## Dataset records:

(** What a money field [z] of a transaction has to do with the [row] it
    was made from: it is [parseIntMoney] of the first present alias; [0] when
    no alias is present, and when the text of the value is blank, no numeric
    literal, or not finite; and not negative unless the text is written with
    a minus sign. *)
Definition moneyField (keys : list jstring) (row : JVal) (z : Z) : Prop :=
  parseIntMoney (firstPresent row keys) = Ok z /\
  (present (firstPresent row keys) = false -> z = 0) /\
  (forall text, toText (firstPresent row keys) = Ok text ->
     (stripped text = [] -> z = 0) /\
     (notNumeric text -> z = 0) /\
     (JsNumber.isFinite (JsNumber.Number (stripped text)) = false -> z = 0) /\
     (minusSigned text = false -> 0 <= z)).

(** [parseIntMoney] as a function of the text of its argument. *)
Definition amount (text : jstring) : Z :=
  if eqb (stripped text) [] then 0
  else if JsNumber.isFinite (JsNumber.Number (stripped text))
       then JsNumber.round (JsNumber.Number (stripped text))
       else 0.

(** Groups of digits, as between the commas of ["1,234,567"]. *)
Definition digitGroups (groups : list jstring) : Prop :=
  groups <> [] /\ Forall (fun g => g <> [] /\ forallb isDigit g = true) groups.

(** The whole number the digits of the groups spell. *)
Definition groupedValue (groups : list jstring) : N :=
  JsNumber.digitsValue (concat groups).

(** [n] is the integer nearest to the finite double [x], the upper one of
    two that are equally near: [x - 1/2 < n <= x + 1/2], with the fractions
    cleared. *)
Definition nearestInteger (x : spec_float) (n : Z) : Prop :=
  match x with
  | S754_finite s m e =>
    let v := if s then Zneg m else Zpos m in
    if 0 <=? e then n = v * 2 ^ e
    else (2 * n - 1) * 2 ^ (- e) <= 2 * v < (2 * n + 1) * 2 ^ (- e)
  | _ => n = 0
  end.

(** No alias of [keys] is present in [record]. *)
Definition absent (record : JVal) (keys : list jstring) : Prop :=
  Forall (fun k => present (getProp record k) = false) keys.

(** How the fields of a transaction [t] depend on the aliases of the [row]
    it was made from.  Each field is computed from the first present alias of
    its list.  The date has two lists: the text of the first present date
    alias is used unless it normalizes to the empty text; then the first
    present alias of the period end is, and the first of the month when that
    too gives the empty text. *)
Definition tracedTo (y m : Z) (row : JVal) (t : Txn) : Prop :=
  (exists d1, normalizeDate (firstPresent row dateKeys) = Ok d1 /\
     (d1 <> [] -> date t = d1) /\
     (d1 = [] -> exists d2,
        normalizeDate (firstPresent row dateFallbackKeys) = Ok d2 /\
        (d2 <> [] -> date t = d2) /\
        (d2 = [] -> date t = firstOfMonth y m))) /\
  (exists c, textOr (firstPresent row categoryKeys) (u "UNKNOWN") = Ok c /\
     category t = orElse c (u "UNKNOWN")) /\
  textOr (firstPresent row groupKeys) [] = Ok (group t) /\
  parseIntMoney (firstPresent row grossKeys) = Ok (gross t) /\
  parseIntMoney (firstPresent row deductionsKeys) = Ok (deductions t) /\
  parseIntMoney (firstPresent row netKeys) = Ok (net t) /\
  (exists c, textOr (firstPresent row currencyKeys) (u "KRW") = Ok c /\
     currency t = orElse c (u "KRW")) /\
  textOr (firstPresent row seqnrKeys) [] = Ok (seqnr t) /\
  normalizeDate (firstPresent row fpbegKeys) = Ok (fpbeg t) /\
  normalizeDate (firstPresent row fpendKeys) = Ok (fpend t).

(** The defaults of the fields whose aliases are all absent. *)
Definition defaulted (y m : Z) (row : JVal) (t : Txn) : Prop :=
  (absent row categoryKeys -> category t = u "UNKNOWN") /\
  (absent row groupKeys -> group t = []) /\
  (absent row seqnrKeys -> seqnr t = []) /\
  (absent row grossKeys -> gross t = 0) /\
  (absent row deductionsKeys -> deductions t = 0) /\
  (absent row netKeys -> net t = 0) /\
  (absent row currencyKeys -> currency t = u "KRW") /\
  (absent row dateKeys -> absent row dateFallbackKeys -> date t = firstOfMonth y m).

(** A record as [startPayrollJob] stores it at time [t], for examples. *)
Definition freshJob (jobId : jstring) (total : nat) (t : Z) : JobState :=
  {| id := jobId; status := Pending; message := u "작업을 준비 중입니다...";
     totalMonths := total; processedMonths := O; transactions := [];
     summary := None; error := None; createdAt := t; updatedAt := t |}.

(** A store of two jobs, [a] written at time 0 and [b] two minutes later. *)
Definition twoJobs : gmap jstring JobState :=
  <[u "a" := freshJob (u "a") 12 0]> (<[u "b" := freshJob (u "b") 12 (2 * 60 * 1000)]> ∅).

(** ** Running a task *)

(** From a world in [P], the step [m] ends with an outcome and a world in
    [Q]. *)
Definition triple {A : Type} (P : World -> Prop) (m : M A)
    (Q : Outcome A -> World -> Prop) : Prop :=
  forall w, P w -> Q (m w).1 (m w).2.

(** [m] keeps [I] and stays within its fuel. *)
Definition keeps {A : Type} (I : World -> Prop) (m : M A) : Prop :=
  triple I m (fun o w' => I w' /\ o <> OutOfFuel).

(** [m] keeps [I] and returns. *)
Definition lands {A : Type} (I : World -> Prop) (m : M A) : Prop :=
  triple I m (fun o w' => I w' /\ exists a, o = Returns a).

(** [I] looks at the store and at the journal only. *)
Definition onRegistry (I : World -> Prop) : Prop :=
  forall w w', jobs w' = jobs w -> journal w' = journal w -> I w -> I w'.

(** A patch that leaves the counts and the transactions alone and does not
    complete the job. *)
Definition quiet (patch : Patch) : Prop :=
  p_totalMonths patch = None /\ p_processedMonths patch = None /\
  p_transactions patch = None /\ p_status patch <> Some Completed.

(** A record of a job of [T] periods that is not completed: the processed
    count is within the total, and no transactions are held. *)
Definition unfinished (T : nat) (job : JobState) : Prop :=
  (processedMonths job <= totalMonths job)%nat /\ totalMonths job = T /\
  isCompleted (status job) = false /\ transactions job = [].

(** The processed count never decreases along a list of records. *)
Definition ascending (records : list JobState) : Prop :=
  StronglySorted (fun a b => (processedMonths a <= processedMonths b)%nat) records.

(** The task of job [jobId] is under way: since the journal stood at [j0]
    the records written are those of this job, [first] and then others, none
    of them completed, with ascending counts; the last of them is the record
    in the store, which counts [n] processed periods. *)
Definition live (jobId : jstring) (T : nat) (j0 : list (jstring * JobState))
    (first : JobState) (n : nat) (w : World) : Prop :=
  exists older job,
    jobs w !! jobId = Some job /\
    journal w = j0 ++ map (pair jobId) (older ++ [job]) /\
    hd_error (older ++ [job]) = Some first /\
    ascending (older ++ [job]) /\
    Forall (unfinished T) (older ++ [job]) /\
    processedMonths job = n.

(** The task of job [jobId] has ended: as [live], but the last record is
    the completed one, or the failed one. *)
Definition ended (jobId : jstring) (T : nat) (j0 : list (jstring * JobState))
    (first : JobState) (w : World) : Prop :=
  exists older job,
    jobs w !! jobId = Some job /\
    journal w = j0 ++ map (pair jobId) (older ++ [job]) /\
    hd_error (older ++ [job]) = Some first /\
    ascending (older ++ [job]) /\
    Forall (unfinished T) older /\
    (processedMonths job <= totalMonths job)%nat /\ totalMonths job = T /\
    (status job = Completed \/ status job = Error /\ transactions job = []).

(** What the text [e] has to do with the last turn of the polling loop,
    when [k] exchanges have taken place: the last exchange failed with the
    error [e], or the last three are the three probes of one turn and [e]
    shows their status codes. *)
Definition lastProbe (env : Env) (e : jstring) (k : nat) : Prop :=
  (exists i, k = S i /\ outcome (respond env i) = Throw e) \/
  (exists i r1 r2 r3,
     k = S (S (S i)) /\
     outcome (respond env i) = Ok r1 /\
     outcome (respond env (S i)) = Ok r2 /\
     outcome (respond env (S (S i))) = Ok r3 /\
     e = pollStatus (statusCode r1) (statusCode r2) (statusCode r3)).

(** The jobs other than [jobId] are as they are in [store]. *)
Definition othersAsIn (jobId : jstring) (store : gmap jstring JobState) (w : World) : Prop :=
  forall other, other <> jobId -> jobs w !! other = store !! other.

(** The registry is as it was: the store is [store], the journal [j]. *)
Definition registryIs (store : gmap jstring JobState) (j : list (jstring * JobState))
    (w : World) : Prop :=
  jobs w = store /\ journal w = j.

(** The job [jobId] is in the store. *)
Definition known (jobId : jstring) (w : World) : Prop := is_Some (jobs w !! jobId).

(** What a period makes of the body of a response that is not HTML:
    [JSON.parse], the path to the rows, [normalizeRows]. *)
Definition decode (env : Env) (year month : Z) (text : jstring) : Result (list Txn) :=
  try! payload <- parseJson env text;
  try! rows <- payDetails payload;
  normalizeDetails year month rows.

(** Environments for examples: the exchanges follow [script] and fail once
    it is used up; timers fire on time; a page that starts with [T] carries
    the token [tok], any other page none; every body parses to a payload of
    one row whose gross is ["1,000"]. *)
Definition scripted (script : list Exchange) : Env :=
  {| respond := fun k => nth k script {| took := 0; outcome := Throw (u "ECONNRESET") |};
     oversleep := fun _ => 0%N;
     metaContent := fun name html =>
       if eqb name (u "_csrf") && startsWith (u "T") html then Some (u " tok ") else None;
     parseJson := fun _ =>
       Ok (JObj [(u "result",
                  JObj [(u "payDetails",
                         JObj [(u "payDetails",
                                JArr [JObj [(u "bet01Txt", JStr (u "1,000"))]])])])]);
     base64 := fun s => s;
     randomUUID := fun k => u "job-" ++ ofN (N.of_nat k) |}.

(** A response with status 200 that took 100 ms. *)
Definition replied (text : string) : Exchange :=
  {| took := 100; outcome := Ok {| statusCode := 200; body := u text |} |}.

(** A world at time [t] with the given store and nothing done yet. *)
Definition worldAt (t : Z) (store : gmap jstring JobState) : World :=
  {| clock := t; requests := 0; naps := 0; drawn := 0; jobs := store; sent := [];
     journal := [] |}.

## Assigned task:
Using the entries shown above, reproduce verbatim the lines from the line bearing "(** The whole" to the line bearing "Forall (fun k", inclusive.

## Completed exercise:
(** The whole number the digits of the groups spell. *)
Definition groupedValue (groups : list jstring) : N :=
  JsNumber.digitsValue (concat groups).

(** [n] is the integer nearest to the finite double [x], the upper one of
    two that are equally near: [x - 1/2 < n <= x + 1/2], with the fractions
    cleared. *)
Definition nearestInteger (x : spec_float) (n : Z) : Prop :=
  match x with
  | S754_finite s m e =>
    let v := if s then Zneg m else Zpos m in
    if 0 <=? e then n = v * 2 ^ e
    else (2 * n - 1) * 2 ^ (- e) <= 2 * v < (2 * n + 1) * 2 ^ (- e)
  | _ => n = 0
  end.

(** No alias of [keys] is present in [record]. *)
Definition absent (record : JVal) (keys : list jstring) : Prop :=
  Forall (fun k => present (getProp record k) = false) keys.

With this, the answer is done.